Exercise directions:
Run through the records and, wherever a line holds the word "bound", return that line.

Dataset entries:
=== Begin Enclosure ===
(** * Ball-collection path planner (FRC/simulation/planner.py)

    A shallow embedding of the pure planning functions of [planner.py]:
    connectivity clustering, cluster selection, nearest-neighbour ordering,
    2-opt refinement, intake-aware waypoint pruning and Catmull-Rom
    smoothing, together with the properties the specification states about
    them.

    The Python code computes on numpy [float64] arrays.  The embedding is
    written once over an interface [Arith] of the scalar operations the code
    uses, and instantiated twice:
    - [float_arith]: IEEE 754 binary64 (Rocq's primitive floats), which is
      what numpy computes with and which evaluates inside Rocq;
    - [real_arith]: the real numbers, the exact arithmetic the specification
      reasons in.
    Structural properties (partition, permutation, subsequence, idempotence)
    are proved for every [Arith]; metric properties (path lengths, nearest,
    greatest score) are proved for [real_arith]. *)

From Stdlib Require Import List Arith ZArith Bool Lia Permutation Relations.
From Stdlib Require Import Reals Lra Floats.
Import ListNotations.


(** ** Scalars *)

(** The scalar operations [planner.py] applies to array elements. *)
Class Arith : Type := {
  num : Type;
  of_Z : Z -> num;                 (* float(k) for a Python int k *)
  nadd : num -> num -> num;
  nsub : num -> num -> num;
  nmul : num -> num -> num;
  ndiv : num -> num -> num;
  nopp : num -> num;
  nsqrt : num -> num;
  nltb : num -> num -> bool;       (* a < b *)
  nleb : num -> num -> bool;       (* a <= b *)
  neqb : num -> num -> bool        (* a == b *)
}.

Declare Scope num_scope.
Delimit Scope num_scope with num.
Bind Scope num_scope with num.
Infix "+" := nadd : num_scope.
Infix "-" := nsub : num_scope.
Infix "*" := nmul : num_scope.
Infix "/" := ndiv : num_scope.
Notation "- x" := (nopp x) : num_scope.
Infix "<?" := nltb : num_scope.
Infix "<=?" := nleb : num_scope.
Infix "=?" := neqb : num_scope.

(** binary64.  Integers of magnitude below 2^53 convert exactly. *)
Definition float_of_Z (z : Z) : float :=
  match z with
  | Z0 => PrimFloat.zero
  | Zpos _ => PrimFloat.of_uint63 (Uint63.of_Z z)
  | Zneg p => PrimFloat.opp (PrimFloat.of_uint63 (Uint63.of_Z (Zpos p)))
  end.

#[export] Instance float_arith : Arith := {
  num := float;
  of_Z := float_of_Z;
  nadd := PrimFloat.add;
  nsub := PrimFloat.sub;
  nmul := PrimFloat.mul;
  ndiv := PrimFloat.div;
  nopp := PrimFloat.opp;
  nsqrt := PrimFloat.sqrt;
  nltb := PrimFloat.ltb;
  nleb := PrimFloat.leb;
  neqb := PrimFloat.eqb
}.

Definition Rltb (a b : R) : bool := if Rlt_dec a b then true else false.
Definition Rleb (a b : R) : bool := if Rle_dec a b then true else false.
Definition Reqb (a b : R) : bool := if Req_dec_T a b then true else false.

Definition real_arith : Arith := {|
  num := R;
  of_Z := IZR;
  nadd := Rplus;
  nsub := Rminus;
  nmul := Rmult;
  ndiv := Rdiv;
  nopp := Ropp;
  nsqrt := R_sqrt.sqrt;
  nltb := Rltb;
  nleb := Rleb;
  neqb := Reqb
|}.

(** [x ** k] for an int [k >= 0].  On a Python float it is C's [pow]: a
    function of the platform's libm, accurate to under one unit in the last
    place, and not one of the operations that IEEE 754 rounds correctly.  It
    is kept apart from [Arith], so that what is proved for every [Arith] and
    every [Pow] holds whatever [pow] returns. *)
Class Pow (A : Arith) : Type := npow : num -> nat -> num.

(** The exact power, rounded once to nearest (ties to even).  This is what
    [t ** 2] and [t ** 3] are at the 20 values of [t] that [smooth_path]
    samples by default; [t * t * t], rounded twice, differs from it at four
    of them.  (Where the power overflows Python raises [OverflowError];
    [smooth_path] takes powers of [0 <= t < 1] only.) *)
Definition float_pow (x : float) (k : nat) : float :=
  match k with
  | O => PrimFloat.one
  | S _ =>
      match Prim2SF x with
      | S754_finite s m e =>
          let mk := Z.pow (Zpos m) (Z.of_nat k) in
          SF2Prim (binary_normalize prec emax
                     (if s && Nat.odd k then Z.opp mk else mk)
                     (Z.of_nat k * e) false)
      | S754_zero s =>
          if s && Nat.odd k then PrimFloat.neg_zero else PrimFloat.zero
      | S754_infinity s =>
          if s && Nat.odd k then PrimFloat.neg_infinity else PrimFloat.infinity
      | S754_nan => PrimFloat.nan
      end
  end.

#[export] Instance float_pow_arith : Pow float_arith := float_pow.
#[export] Instance real_pow_arith : Pow real_arith := pow.

(** ** Outcomes of a call

    A call returns a value, raises an exception, or (in the model only) uses
    up the iterations it was given for a [while] loop.  A loop whose number
    of iterations is bounded by the size of its input is given that bound,
    and the theorems show that it is never used up; the sweeps of 2-opt
    have no such bound, and [two_opt_improve] takes the allowance as an
    argument. *)

Inductive pyexn : Type := ZeroDivisionError | ValueError | TypeError.

Inductive outcome (T : Type) : Type :=
| Returns (v : T)
| Raises (e : pyexn)
| OutOfFuel.

Arguments Returns {T} v.
Arguments Raises {T} e.
Arguments OutOfFuel {T}.

Definition bind {T U : Type} (m : outcome T) (k : T -> outcome U) : outcome U :=
  match m with
  | Returns v => k v
  | Raises e => Raises e
  | OutOfFuel => OutOfFuel
  end.

Notation "'let*' x ':=' m 'in' k" := (bind m (fun x => k))
  (at level 10, x pattern, m at level 100, k at level 200).

(** A [for] loop whose body may raise. *)
Fixpoint for_each {S X : Type} (body : S -> X -> outcome S) (xs : list X) (s : S)
  : outcome S :=
  match xs with
  | [] => Returns s
  | x :: xs' => let* s' := body s x in for_each body xs' s'
  end.

(** [range(a, b)] *)
Definition range (a b : nat) : list nat := seq a (b - a).

(** [l[i] = v] for an index in range. *)
Fixpoint set_at {T : Type} (l : list T) (i : nat) (v : T) : list T :=
  match l, i with
  | [], _ => []
  | _ :: l', O => v :: l'
  | x :: l', S i' => x :: set_at l' i' v
  end.

Section Planner.

Context {A : Arith} {Pw : Pow A}.
Local Open Scope num_scope.

(** Literals of the source. *)
Definition zero : num := of_Z 0.
Definition one : num := of_Z 1.
Definition half : num := of_Z 1 / of_Z 2.                     (* 0.5 *)
Definition eps_swap : num := of_Z 1 / of_Z 10000000000.       (* 1e-10 *)
Definition eps_len : num := of_Z 1 / of_Z 1000000000000.      (* 1e-12 *)
Definition of_nat (n : nat) : num := of_Z (Z.of_nat n).

(** [x != x], numpy's [isnan]. *)
Definition isnan (x : num) : bool := negb (x =? x).

(** ** Points and (N, 2) arrays *)

Record point : Type := mkpt { px : num; py : num }.

Definition origin : point := mkpt zero zero.

Definition padd (p q : point) : point := mkpt (px p + px q) (py p + py q).
Definition psub (p q : point) : point := mkpt (px p - px q) (py p - py q).
Definition pneg (p : point) : point := mkpt (- px p) (- py p).
(** [c * p] and [p * c] for a scalar [c]. *)
Definition pscale (c : num) (p : point) : point := mkpt (c * px p) (c * py p).
Definition ptimes (p : point) (c : num) : point := mkpt (px p * c) (py p * c).

(** [np.dot(u, v)] *)
Definition dot (u v : point) : num := px u * px v + py u * py v.

(** [np.linalg.norm(v)]: the square root of the sum of the squares, each
    operation rounded on its own. *)
Definition norm (v : point) : num := nsqrt (px v * px v + py v * py v).

(** [a[i]] for an index the code keeps in range. *)
Definition at_ (pts : list point) (i : nat) : point := nth i pts origin.

(** [a[idx]] for a list of indices. *)
Definition take_idx (pts : list point) (idx : list nat) : list point :=
  map (at_ pts) idx.

(** [a[mask]] for a boolean mask. *)
Fixpoint take_mask (pts : list point) (mask : list bool) : list point :=
  match pts, mask with
  | p :: pts', b :: mask' =>
      if b then p :: take_mask pts' mask' else take_mask pts' mask'
  | _, _ => []
  end.

(** [np.sum(a)], accumulated from the left.  numpy adds long arrays in
    blocks; the order is immaterial in exact arithmetic, where the theorems
    on path lengths are stated. *)
Definition npsum (xs : list num) : num := fold_left nadd xs zero.

(** [np.diff(points, axis=0)] *)
Fixpoint diffs (pts : list point) : list point :=
  match pts with
  | p :: (q :: _) as tl => psub q p :: diffs tl
  | _ => []
  end.

Definition path_distance (points : list point) : num :=
  if (length points <? 2)%nat then zero
  else npsum (map norm (diffs points)).

(** ** Clustering *)

(** The distance of ball [i] from ball [curr], as the flood fill computes it:
    [np.linalg.norm(balls - balls[curr], axis=1)[i]]. *)
Definition ball_dist (balls : list point) (curr i : nat) : num :=
  norm (psub (at_ balls i) (at_ balls curr)).

Record bfs_state : Type := mkbfs {
  visited : list bool;
  in_cluster : list bool;
  queue : list nat
}.

(** The body of [for i in range(len(balls))] in [find_all_clusters]. *)
Definition bfs_visit (balls : list point) (radius : num) (curr : nat)
    (st : bfs_state) (i : nat) : bfs_state :=
  if negb (nth i (visited st) false) && (ball_dist balls curr i <=? radius)
  then mkbfs (set_at (visited st) i true)
             (set_at (in_cluster st) i true)
             (queue st ++ [i])
  else st.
=== End Enclosure ===
Response for this exercise:
    of iterations is bounded by the size of its input is given that bound,
    have no such bound, and [two_opt_improve] takes the allowance as an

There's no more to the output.